The Presbyterian Church in America (PCA) recently adopted changes to its Book of Church Order (BCO) that specify that an elder “should conform to the biblical requirement of chastity and sexual purity in his descriptions of himself, and in his convictions, character, and conduct” (BCO 8-2). Similarly, deacons are to be conspicuous for “conforming to the biblical requirement of chastity and sexual purity in their descriptions of themselves and in their convictions, character, and conduct” (9-3). It may be fairly asked what this means, as the phrases “chastity” and “sexual purity” occur nowhere else in the BCO. To understand the terms we are therefore compelled to consider their use in the other elements of our constitution, the Westminster Confession and Larger and Shorter Catechisms (BCO Preface III).
In considering this it is helpful to consider the original overture (O23) from Mississippi Valley Presbytery that urged the modification of BCO 8-2 and 9-3. In its “whereas” statements, O23 plainly states “the preservation of chastity in body, mind, affections, words, and behavior in oneself is an indispensable duty and qualification for office (1 Tim.3:2; Titus 1:5-9)” and that “any expression of sexual attraction or sexual intimacy that is not directed toward the fulfillment of a lifelong covenant of marriage between one man and one woman is contrary to nature and to nature’s God” (50th General Assembly Minutes, pp. 1022-24). In so doing it cites Larger Catechism (LC) Question 139, which says “all unnatural lusts” are “sins forbidden” by the seventh commandment, as are “all unclean imaginations, thoughts, purposes, and affections.” The positive duty enjoined by said commandment is “chastity in body, mind, affections, words, and behavior” (LC 138), i.e., exactly what O23 said in its whereas statement above. From this we see that “chaste” and “sexually pure” are matters of the heart and mind as well as of the body, and that they are opposed not only to immoral deeds, but to the lust that provokes such deeds, both in general and in the case of “unclean” and “unnatural” lusts in particular.

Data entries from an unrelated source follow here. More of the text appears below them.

Lemma insert_tipos_unique (l : list cell) (db db' : store) (d : gmap cell Z)
    (res : result (gmap cell Z)) :
  store_unique db → insert_tipos l db d = (db', res) → store_unique db'.
Proof.
  revert db d. induction l as [|n l IH]; intros db d Hdb; simpl.
  - by intros [= <- <-].
  - destruct (query_tipo_crime db n) as [ex|]; [by apply IH|].
    destruct (add_tipo_crime db n) as [[db1 id]|e] eqn:Hadd.
    + apply IH. destruct Hdb as (Hr & Hm & Ht & Hc). inv_body Hadd.
      repeat split; try done. simpl. rewrite fmap_app. by apply NoDup_snoc.
    + by intros [= <- <-].
Qed.

(** The loader keeps the keys of the four tables unique, however it ends. *)
Lemma create_normalized_database_unique (db : store) (df : list Row) :
  store_unique db → store_unique (create_normalized_database db df).1.
Proof.
  intros Hdb. unfold create_normalized_database.
  case_bool_decide; [done|].
  destruct (for_each insert_risp _ db) as [db1|e] eqn:H1; [|done].
  assert (store_unique db1) as Hdb1.
  { revert H1. apply for_each_preserves; [|done].
    intros ? ? ?. apply insert_risp_unique. }
  destruct (for_each insert_municipio _ db1) as [db2|e] eqn:H2; [|done].
  assert (store_unique db2) as Hdb2.
  { revert H2. apply for_each_preserves; [|done].
    intros ? ? ?. apply insert_municipio_unique. }
  destruct (insert_tipos _ db2 ∅) as [db3 res] eqn:H3.
  assert (store_unique db3) as Hdb3 by by eapply insert_tipos_unique.
  destruct res as [d|e]; [|done].
  destruct (for_each (insert_crime d) df db3) as [db4|e] eqn:H4; [|done].
  simpl. revert H4. apply for_each_preserves; [|done].
  intros ? ? ?. apply insert_crime_unique.
Qed.
Inductive value : Type :=
| VPrim (p : prim)
| VArr (l : list value)
| VRef (l : loc)
| VFunction (name : string)
| VObjectPrototype.

Coercion VPrim : prim >-> value.

Definition NaN : float := nan.

(** ** Strings: code units, white space, trimming *)

Definition code (c : ascii) : N := N_of_ascii c.

(** WhiteSpace and LineTerminator code units (those below 256). *)
Definition is_white (c : ascii) : bool :=
  match code c with
  | 9 | 10 | 11 | 12 | 13 | 32 | 160 => true
  | _ => false
  end%N.

Fixpoint trimStart (s : string) : string :=
  match s with
  | String c s' => if is_white c then trimStart s' else s
  | EmptyString => EmptyString
  end.

Fixpoint trimEnd (s : string) : string :=
  match s with
  | EmptyString => EmptyString
  | String c s' =>
      match trimEnd s' with
      | EmptyString => if is_white c then EmptyString else String c EmptyString
      | t => String c t
      end
  end.

(** String.prototype.trim *)
Definition trim (s : string) : string := trimEnd (trimStart s).

(** ** Numbers: reading a string as a number (StringToNumber) *)

Definition digit_of (radix : N) (c : ascii) : option Z :=
  let n := code c in
  let d :=
    if (48 <=? n)%N && (n <=? 57)%N then Some (n - 48)%N
    else if (97 <=? n)%N && (n <=? 122)%N then Some (n - 87)%N
    else if (65 <=? n)%N && (n <=? 90)%N then Some (n - 55)%N
    else None in
  match d with
  | Some d => if (d <? radix)%N then Some (Z.of_N d) else None
  | None => None
  end.

(** The longest prefix of digits: its value, its length, and the rest. *)
Fixpoint digits (radix : N) (acc : Z) (len : Z) (s : string) : Z * Z * string :=
  match s with
  | String c s' =>
      match digit_of radix c with
      | Some d => digits radix (acc * Z.of_N radix + d) (len + 1) s'
      | None => (acc, len, s)
      end
  | EmptyString => (acc, len, s)
  end.

(** The number nearest to [m * 10^e] (ties to even), [m >= 0]. *)
Definition round_decimal (neg : bool) (m e : Z) : float :=
  match m with
  | Zpos p =>
      if 0 <=? e
      then SF2Prim (binary_normalize prec emax
                      ((if neg then Zneg p else Zpos p) * 10 ^ e) 0 neg)
      else SF2Prim (SFdiv prec emax (S754_finite neg p 0)
                      (S754_finite false (Z.to_pos (10 ^ (- e))) 0))
  | _ => if neg then (-0)%float else 0%float
  end.

(** ExponentPart, after the [e] or [E]: an optional sign and digits up to
    the end of the string. *)
Definition exponent_part (s : string) : option Z :=
  let '(neg, s1) :=
    match s with
    | String "+" s' => (false, s')
    | String "-" s' => (true, s')
    | _ => (false, s)
    end in
  match digits 10 0 0 s1 with
  | (v, len, EmptyString) =>
      if 0 <? len then Some (if neg then - v else v) else None
  | _ => None
  end.

(** StrUnsignedDecimalLiteral other than [Infinity]. *)
Definition unsigned_decimal (neg : bool) (s : string) : float :=
  let '(ip, ilen, s1) := digits 10 0 0 s in
  let '(m, flen, s2) :=
    match s1 with
    | String "." s' => digits 10 ip 0 s'
    | _ => (ip, 0, s1)
    end in
  if (ilen =? 0) && (flen =? 0) then NaN
  else
    match s2 with
    | EmptyString => round_decimal neg m (- flen)
    | String c s3 =>
        if (c =? "e")%char || (c =? "E")%char
        then match exponent_part s3 with
             | Some x => round_decimal neg m (x - flen)
             | None => NaN
             end
        else NaN
    end.

Definition signed_decimal (neg : bool) (s : string) : float :=
  if (s =? "Infinity")%string
  then (if neg then neg_infinity else infinity)
  else unsigned_decimal neg s.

Now let us suppose that a man comes before one of our presbyteries seeking ordination, but that he, by his own admission, experiences what he calls “same-sex attraction.” Our constitution knows nothing of such terminology, and in its framework such attraction is an unclean and unnatural lust that is against the law of God. It is not merely a temptation, weakness, or potential moral liability, but one of those “sins forbidden” that LC 139 mentions. A man who experiences it is therefore not chaste or pure “in his convictions, character, and conduct,” nor in his “imaginations, thoughts, purposes, and affections.” For character and conduct bear an internal form in our hearts before they show themselves as outward deeds – “out of the heart come evil thoughts, murder, adultery, sexual immorality, theft, false witness, slander” (Matt. 15:19, emphases mine) – and a man who experiences unnatural lusts is therefore awry in his internal character and the conduct and affections of his heart and mind. Failing to meet the constitution’s requirements for his character and conduct, and possibly his convictions and self-description as well,[1] such a man ought to be deemed disqualified and be denied office among us when examined by presbytery.
Why This Matters
The immediate reason this matters is that I have correspondence which states that even some of those who are opposed to the errors of Revoice cannot see where our constitution forbids office to men who experience the lust in question, even those who have a public reputation as such. As can be seen above, our constitution requires chastity in thought and affections as well as in external behavior, hence someone who experiences unclean and unnatural lust is to be accounted unchaste in mind and therefore unfit per its provisions. Internal consistency and a faithful testimony to the egregiousness of the lust in question also require such a position. In the rules of discipline relating to the trial of teaching elders we read:
When a minister, pending a trial, shall make confession, if the matter be base and flagitious, such as drunkenness, uncleanness, or crimes of a greater nature, however penitent he may appear to the satisfaction of all, the court shall without delay impose definite suspension or depose him from the ministry.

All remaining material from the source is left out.